Work order: Below are the entries. Transcribe exactly the lines from the one with "popoSigningKeyInput_unmarshalInner e = Ok" through the one with "None => popoSigningKey_wf sk", ends included, and leave out all others.

· · · · ·

(* ===== verification/CrmfFacts.v ===== *)
(** * Round trips of the certificate request messages

    The subject of a template is decoded by [encoding/asn1]; [RDN_wf] is what the
    round trip asks of that decoder at the name at hand. *)
From S2P Require Import Prelude Failure Errors Asn1 Asn1Facts Types TypesFacts StatusInfo.
From S2P Require Import Enrollment EnrollmentFacts Crmf.

Section Facts.
Context {CB : Cryptobyte} {L : CryptobyteLaws CB} {GN : GoNames}.

(** ** Controls *)

Definition control_wf (a : AttributeTypeAndValue) : Prop :=
  OID_ok (control_Type a) = true /\ element (control_Value a).

#[export] Instance AttributeTypeAndValue_rt :
  Roundtrips AttributeTypeAndValue_marshal AttributeTypeAndValue_unmarshal control_wf.
Proof.
  intros [oid v] e r Hwf H. unfold AttributeTypeAndValue_marshal in H. simpl in *.
  destruct Hwf as [Ho Hwf]. cbn [control_Type control_Value] in Ho, Hwf. rewrite (element_nonempty v Hwf) in H. rt_inv.
  unfold AttributeTypeAndValue_unmarshal. rt_step. rt_step.
  destruct (ReadAnyASN1Element_element v [] Hwf) as [t Ht]. rewrite app_nil_r in Ht.
  by rewrite Ht.
Qed.
#[export] Instance AttributeTypeAndValue_writes : Writes AttributeTypeAndValue_marshal control_wf.
Proof. intros x e _ [e' ->]%AddASN1_starts. done. Qed.

(** ** Templates *)

Definition RDN_wf (rdn : RDNSequence) : Prop :=
  forall e, bout (marshalRDNSequence rdn) = Ok e -> asn1_Unmarshal_RDN e = Some (rdn, []).

Definition CertTemplate_wf (t : CertTemplate) : Prop :=
  tmpl_Subject t = mkGeneralName (DirectoryName (tmpl_Subject t)) "" []
  /\ RDN_wf (DirectoryName (tmpl_Subject t))
  /\ (tmpl_PublicKey t = [] \/ single_sequence (tmpl_PublicKey t))
  /\ (tmpl_Extensions t = [] \/ single_sequence (tmpl_Extensions t)).

Lemma CertTemplate_step_consumes t : consumes (CertTemplate_step t).
Proof.
  intros s x r H. unfold CertTemplate_step in H. split_res. by eapply ReadAnyASN1Element_shorter.
Qed.

(** One field of the encoding, read by one pass of the loop. *)
Lemma CertTemplate_read_field t t' tag c e r :
  tlv tag c = Some e -> CertTemplate_field t e tag = Ok t' ->
  read_fold CertTemplate_step t (e ++ r) = read_fold CertTemplate_step t' r.
Proof.
  intros Ht Hf. pose proof (tlv_starts _ _ _ Ht) as [e' He].
  rewrite read_fold_cons; [|apply CertTemplate_step_consumes|by rewrite He].
  unfold CertTemplate_step at 1. rewrite (ReadAnyASN1Element_tlv _ _ _ _ Ht). simpl. by rewrite Hf.
Qed.

Lemma read_fold_nil {A} (step : A -> reader A) acc : read_fold step acc [] = Ok acc.
Proof. reflexivity. Qed.

Lemma parseRDNSequence_rt rdn c :
  RDN_wf rdn -> bout (marshalRDNSequence rdn) = Ok c -> parseRDNSequence c = Ok rdn.
Proof.
  intros Hwf H. pose proof H as H'. unfold marshalRDNSequence in H'. rt_inv.
  unfold parseRDNSequence. rt_run. by rewrite (Hwf _ H).
Qed.

Lemma strip_or_error_inv what der t e :
  single_sequence der -> bout (strip_or_error what der t) = Ok e ->
  exists c, tlv t c = Some e /\ wrapSequence c = Ok der.
Proof.
  intros (c & Hs & Ht)%stripSequence_single H. unfold strip_or_error in H. rewrite Hs in H.
  rt_inv. exists c. split; [done|]. by apply wrapSequence_tlv.
Qed.

Lemma ReadASN1_end t c e : tlv t c = Some e -> ReadASN1 t e = Some (c, []).
Proof. intros H. rewrite <- (app_nil_r e). by apply ReadASN1_tlv. Qed.

Section Fields.
Variables (serial : option Z) (issuer : bytes) (subject : GeneralName) (pk ext : bytes).

(** The optional fields, in the order they are written. *)
Lemma field_serial n e r :
  bout (b_opt n serialNumber_marshal) = Ok e ->
  read_fold CertTemplate_step (mkCertTemplate None issuer subject pk ext) (e ++ r)
  = read_fold CertTemplate_step (mkCertTemplate n issuer subject pk ext) r.
Proof.
  destruct n as [n|]; simpl; intros H; [|by rt_inv].
  unfold serialNumber_marshal in H. rt_inv. destruct (marshalImplicitBigInt n) eqn:E; [|done].
  rt_inv. eapply CertTemplate_read_field; [done|]. unfold CertTemplate_field. tag_eqb.
  rewrite (ReadASN1_end _ _ _ H). simpl. by rewrite (ImplicitBigInt_rt _ _ E).
Qed.

Lemma field_issuer e r :
  bout (b_if (nonempty issuer)
         (if negb (isSingleElement issuer SEQUENCE)
          then SetError (errorString "pkicmp: invalid issuer DER")
          else AddASN1 (ctxc 3) (AddBytes issuer))) = Ok e ->
  read_fold CertTemplate_step (mkCertTemplate serial [] subject pk ext) (e ++ r)
  = read_fold CertTemplate_step (mkCertTemplate serial issuer subject pk ext) r.
Proof.
  destruct (nonempty issuer) eqn:Hne.
  - destruct (isSingleElement issuer SEQUENCE) eqn:Hs; intros H; [|done].
    change (bout (AddASN1 (ctxc 3) (AddBytes issuer)) = Ok e) in H. rt_inv.
    apply single_element_inv in Hs as (c & Hc).
    eapply CertTemplate_read_field; [done|]. unfold CertTemplate_field. tag_eqb. cbv iota.
    rewrite (ReadASN1_end _ _ _ H). cbn [of_option res_bind]. rt_run. done.
  - apply nonempty_false in Hne as ->. intros H. simpl in H. by rt_inv.
Qed.

Lemma field_subject rdn e r :
  RDN_wf rdn ->
  bout (b_if (nonempty rdn) (AddASN1 (ctxc 5) (marshalRDNSequence rdn))) = Ok e ->
  read_fold CertTemplate_step (mkCertTemplate serial issuer emptyGeneralName pk ext) (e ++ r)
  = read_fold CertTemplate_step (mkCertTemplate serial issuer (mkGeneralName rdn "" []) pk ext) r.
Proof.
  intros Hwf H. destruct rdn as [|x rdn]; simpl in H; [by rt_inv|].
  apply bout_AddASN1 in H as (c & Hc & H). eapply CertTemplate_read_field; [done|].
  unfold CertTemplate_field. tag_eqb. cbv iota. rewrite (ReadASN1_end _ _ _ H).
  cbn [of_option res_bind]. by rewrite (parseRDNSequence_rt _ _ Hwf Hc).
Qed.

Lemma field_publicKey what e r :
  pk = [] \/ single_sequence pk ->
  bout (b_if (nonempty pk) (strip_or_error what pk (ctxc 6))) = Ok e ->
  read_fold CertTemplate_step (mkCertTemplate serial issuer subject [] ext) (e ++ r)
  = read_fold CertTemplate_step (mkCertTemplate serial issuer subject pk ext) r.
Proof.
  intros Hwf H. destruct (nonempty pk) eqn:Hne.
  - apply nonempty_true in Hne. destruct Hwf as [|Hwf]; [done|].
    apply strip_or_error_inv in H as (c & Ht & Hw); [|done].
    eapply CertTemplate_read_field; [done|]. unfold CertTemplate_field. tag_eqb. cbv iota.
    rewrite (ReadASN1_end _ _ _ Ht). simpl. by rewrite Hw.
  - apply nonempty_false in Hne as ->. by rt_inv.
Qed.

Lemma field_extensions what e r :
  ext = [] \/ single_sequence ext ->
  bout (b_if (nonempty ext) (strip_or_error what ext (ctxc 9))) = Ok e ->
  read_fold CertTemplate_step (mkCertTemplate serial issuer subject pk []) (e ++ r)
  = read_fold CertTemplate_step (mkCertTemplate serial issuer subject pk ext) r.
Proof.
  intros Hwf H. destruct (nonempty ext) eqn:Hne.
  - apply nonempty_true in Hne. destruct Hwf as [|Hwf]; [done|].
    apply strip_or_error_inv in H as (c & Ht & Hw); [|done].
    eapply CertTemplate_read_field; [done|]. unfold CertTemplate_field. tag_eqb. cbv iota.
    rewrite (ReadASN1_end _ _ _ Ht). simpl. by rewrite Hw.
  - apply nonempty_false in Hne as ->. by rt_inv.
Qed.
End Fields.

#[export] Instance CertTemplate_starts : Starts CertTemplate_marshal SEQUENCE (fun _ => True).
Proof. intros t e _. apply AddASN1_starts. Qed.

#[export] Instance CertTemplate_rt :
  Roundtrips CertTemplate_marshal CertTemplate_unmarshal CertTemplate_wf.
Proof.
  intros [serial issuer subject pk ext] e r (Hsub & Hrdn & Hpk & Hext) H.
  unfold CertTemplate_marshal in H. simpl in *. apply bout_AddASN1 in H as (c & Hc & H).
  apply bout_seq in Hc as (e1 & c1 & H1 & (e2 & c2 & H2 & (e3 & c3 & H3
    & (e4 & e5 & H4 & H5 & ->)%bout_seq & ->)%bout_seq & ->)%bout_seq & ->).
  unfold CertTemplate_unmarshal. rewrite (ReadASN1_tlv _ _ _ _ H). simpl. rewrite Hsub.
  unfold emptyCertTemplate.
  rewrite (field_serial [] emptyGeneralName [] [] serial e1 _ H1).
  rewrite (field_issuer serial issuer emptyGeneralName [] [] e2 _ H2).
  rewrite (field_subject serial issuer [] [] _ e3 _ Hrdn H3).
  rewrite (field_publicKey serial issuer _ pk [] "publicKey" e4 _ Hpk H4).
  rewrite <- (app_nil_r e5).
  rewrite (field_extensions serial issuer _ pk ext "extensions" e5 [] Hext H5).
  by rewrite read_fold_nil.
Qed.

(** ** Requests *)

(** [Raw] is what the parser keeps of the encoding. *)
Definition CertRequest_wf (r : CertRequest) : Prop :=
  int64_ok (cr_req_CertReqID r) = true /\ CertTemplate_wf (cr_CertTemplate r)
  /\ Forall control_wf (Controls r) /\ bout (CertRequest_marshal r) = Ok (cr_Raw r).

#[export] Instance CertRequest_rt :
  Roundtrips CertRequest_marshal CertRequest_unmarshal CertRequest_wf.
Proof.
  intros [id t cs raw] e r (Hid & Ht & Hcs & Hraw) H. rewrite H in Hraw. injection Hraw as <-.
  unfold CertRequest_marshal in H. simpl in *. unfold CertRequest_unmarshal.
  destruct cs as [|c0 cs]; rt_inv; [rt_run; done|].
  match goal with H : bout (b_list _ _) = Ok ?x |- _ =>
    assert (Hne : starts SEQUENCE x) by
      (change (bout (AttributeTypeAndValue_marshal c0
         ⊕ b_list AttributeTypeAndValue_marshal cs) = Ok x) in H;
       apply bout_seq in H as (? & ? & Hc0 & _ & ->);
       apply AddASN1_starts in Hc0 as [? ->]; by eexists)
  end.
  rt_run. done.
Qed.
#[export] Instance CertRequest_starts : Starts CertRequest_marshal SEQUENCE (fun _ => True).
Proof. intros t e _. apply AddASN1_starts. Qed.

(** ** Proof of possession *)

Definition popoPrivKey_wf (p : popoPrivKey) : Prop :=
  match SubsequentMessage p, ppk_encryptedKey p with
  | Some v, None => int64_ok v = true
  | None, Some ed => envelopedData_wf ed
  | _, _ => False
  end.

#[export] Instance popoPrivKey_rt :
  Roundtrips popoPrivKey_marshal popoPrivKey_unmarshal popoPrivKey_wf.
Proof.
  intros [[v|] [ed|]] e r Hwf H; simpl in Hwf; try done; unfold popoPrivKey_marshal in H;
    simpl in H; rt_inv; unfold popoPrivKey_unmarshal; rt_run; tag_eqb; cbv iota.
  - by rewrite ImplicitInt64_rt.
  - by rewrite (envelopedData_inner_rt ed c).
Qed.

Definition popoSigningKeyInput_wf (p : popoSigningKeyInput) : Prop :=
  opt_wf GeneralName_wf (ski_Sender p)
  /\ exists t c, tlv t c = Some (ski_PublicKey p) /\ t <> ctxc 0.

Lemma popoSigningKeyInput_inner_rt p e :
  popoSigningKeyInput_wf p -> bout (popoSigningKeyInput_marshalInner p) = Ok e ->
  popoSigningKeyInput_unmarshalInner e = Ok (p, []).
Proof.
  intros [Hs (t & c & Ht & Hne)] H. destruct p as [[gn|] pk]; simpl in *;
    unfold popoSigningKeyInput_marshalInner in H; simpl in H; rt_inv;
    unfold popoSigningKeyInput_unmarshalInner.
  - rt_run. done.
  - rt_starts. simpl app.
    rewrite (at_end (PeekASN1Tag (ctxc 0)) (fun _ => t =? ctxc 0) pk
               (fun r => Peek_starts (ctxc 0) t pk r ltac:(done))).
    rewrite (proj2 (Z.eqb_neq _ _) Hne), andb_false_r. cbn [res_bind]. rt_run. done.
Qed.

Definition popoSigningKey_wf (p : popoSigningKey) : Prop :=
  opt_wf popoSigningKeyInput_wf (PoposkInput p) /\ AlgorithmIdentifier_wf (psk_Algorithm p).

Lemma popoSigningKey_inner_rt p e :
  popoSigningKey_wf p -> bout (popoSigningKey_marshalInner p) = Ok e ->
  popoSigningKey_unmarshalInner e = Ok (p, []).
Proof.
  intros [Hi Ha] H. destruct p as [[i|] alg sig]; simpl in *;
    unfold popoSigningKey_marshalInner in H; simpl in H; rt_inv;
    unfold popoSigningKey_unmarshalInner; simpl app; rt_run.
  - rewrite (popoSigningKeyInput_inner_rt i c) by done. cbn [res_bind]. rt_run. done.
  - done.
Qed.

(** Exactly one variant of the CHOICE is set. *)
Definition proofOfPossession_wf (p : proofOfPossession) : Prop :=
  match p with
  | mkPOP true None None None => True
  | mkPOP false (Some sk) None None => popoSigningKey_wf sk
  | mkPOP false None (Some k) None => popoPrivKey_wf k
  | mkPOP false None None (Some k) => popoPrivKey_wf k
  | _ => False
  end.

#[export] Instance proofOfPossession_rt :
  Roundtrips proofOfPossession_marshal proofOfPossession_unmarshal proofOfPossession_wf.
Proof.
  intros [[|] [sk|] [ke|] [ka|]] e r Hwf H; simpl in Hwf; try done;
    unfold proofOfPossession_marshal in H; simpl in H; rt_inv;
    unfold proofOfPossession_unmarshal; rt_run; tag_eqb; cbv iota; try done.
  - by erewrite popoSigningKey_inner_rt by done.
Qed.

(** ** Request messages *)

Definition CertReqMsg_wf (m : CertReqMsg) : Prop :=
  CertRequest_wf (CertReq m) /\ opt_wf proofOfPossession_wf (Popo m).

Lemma proofOfPossession_starts p e :
  proofOfPossession_wf p -> bout (proofOfPossession_marshal p) = Ok e ->
  exists t, starts t e /\ t <> SEQUENCE.
Proof.
  destruct p as [[|] [sk|] [ke|] [ka|]]; simpl; intros Hwf H; try done;
    unfold proofOfPossession_marshal in H; simpl in H; apply AddASN1_starts in H;
    by eexists.
Qed.

#[export] Instance CertReqMsg_rt :
  Roundtrips CertReqMsg_marshal CertReqMsg_unmarshal CertReqMsg_wf.
Proof.
  intros [req [pop|]] e r [Hreq Hpop] H; simpl in *; unfold CertReqMsg_marshal in H;
    simpl in H; rt_inv; unfold CertReqMsg_unmarshal.
  - destruct (proofOfPossession_starts _ _ Hpop H0) as (t & Ht & Hne).
    rewrite (ReadASN1_tlv _ _ _ _ H). cbn [of_option res_bind].
    rewrite (rt_spec (m := CertRequest_marshal) (u := CertRequest_unmarshal) req e0 e1 Hreq H1).
    cbn [res_bind]. rewrite <- (app_nil_r e1), (Empty_starts t), (Peek_starts _ t) by done.
    rewrite (proj2 (Z.eqb_neq _ _) Hne). cbn [negb andb]. rt_run. done.
  - rt_run. done.
Qed.
#[export] Instance CertReqMsg_writes : Writes CertReqMsg_marshal CertReqMsg_wf.
Proof. intros x e _ [e' ->]%AddASN1_starts. done. Qed.

#[export] Instance CertReqMessages_rt :
  Roundtrips CertReqMessages_marshal CertReqMessages_unmarshal (Forall CertReqMsg_wf).
Proof.
  intros c e r Hwf H. unfold CertReqMessages_marshal in H. rt_inv.
  unfold CertReqMessages_unmarshal. rt_run. done.
Qed.

(** ** Challenges *)

Definition challenge_wf (c : challenge) : Prop :=
  opt_wf AlgorithmIdentifier_wf (OWF_ c) /\ opt_wf envelopedData_wf (EncryptedRand c).

#[export] Instance challenge_rt : Roundtrips challenge_marshal challenge_unmarshal challenge_wf.
Proof.
  intros [[a|] w [ed|]] e r [Ha Hed] H; simpl in *; unfold challenge_marshal, AddASN1OctetString in H;
    simpl in H; rt_inv; unfold challenge_unmarshal; rt_run; try done;
    by erewrite envelopedData_inner_rt by done.
Qed.

End Facts.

· · · · ·

Response:
  popoSigningKeyInput_unmarshalInner e = Ok (p, []).
Proof.
  intros [Hs (t & c & Ht & Hne)] H. destruct p as [[gn|] pk]; simpl in *;
    unfold popoSigningKeyInput_marshalInner in H; simpl in H; rt_inv;
    unfold popoSigningKeyInput_unmarshalInner.
  - rt_run. done.
  - rt_starts. simpl app.
    rewrite (at_end (PeekASN1Tag (ctxc 0)) (fun _ => t =? ctxc 0) pk
               (fun r => Peek_starts (ctxc 0) t pk r ltac:(done))).
    rewrite (proj2 (Z.eqb_neq _ _) Hne), andb_false_r. cbn [res_bind]. rt_run. done.
Qed.

Definition popoSigningKey_wf (p : popoSigningKey) : Prop :=
  opt_wf popoSigningKeyInput_wf (PoposkInput p) /\ AlgorithmIdentifier_wf (psk_Algorithm p).

Lemma popoSigningKey_inner_rt p e :
  popoSigningKey_wf p -> bout (popoSigningKey_marshalInner p) = Ok e ->
  popoSigningKey_unmarshalInner e = Ok (p, []).
Proof.
  intros [Hi Ha] H. destruct p as [[i|] alg sig]; simpl in *;
    unfold popoSigningKey_marshalInner in H; simpl in H; rt_inv;
    unfold popoSigningKey_unmarshalInner; simpl app; rt_run.
  - rewrite (popoSigningKeyInput_inner_rt i c) by done. cbn [res_bind]. rt_run. done.
  - done.
Qed.

(** Exactly one variant of the CHOICE is set. *)
Definition proofOfPossession_wf (p : proofOfPossession) : Prop :=
  match p with
  | mkPOP true None None None => True
  | mkPOP false (Some sk) None None => popoSigningKey_wf sk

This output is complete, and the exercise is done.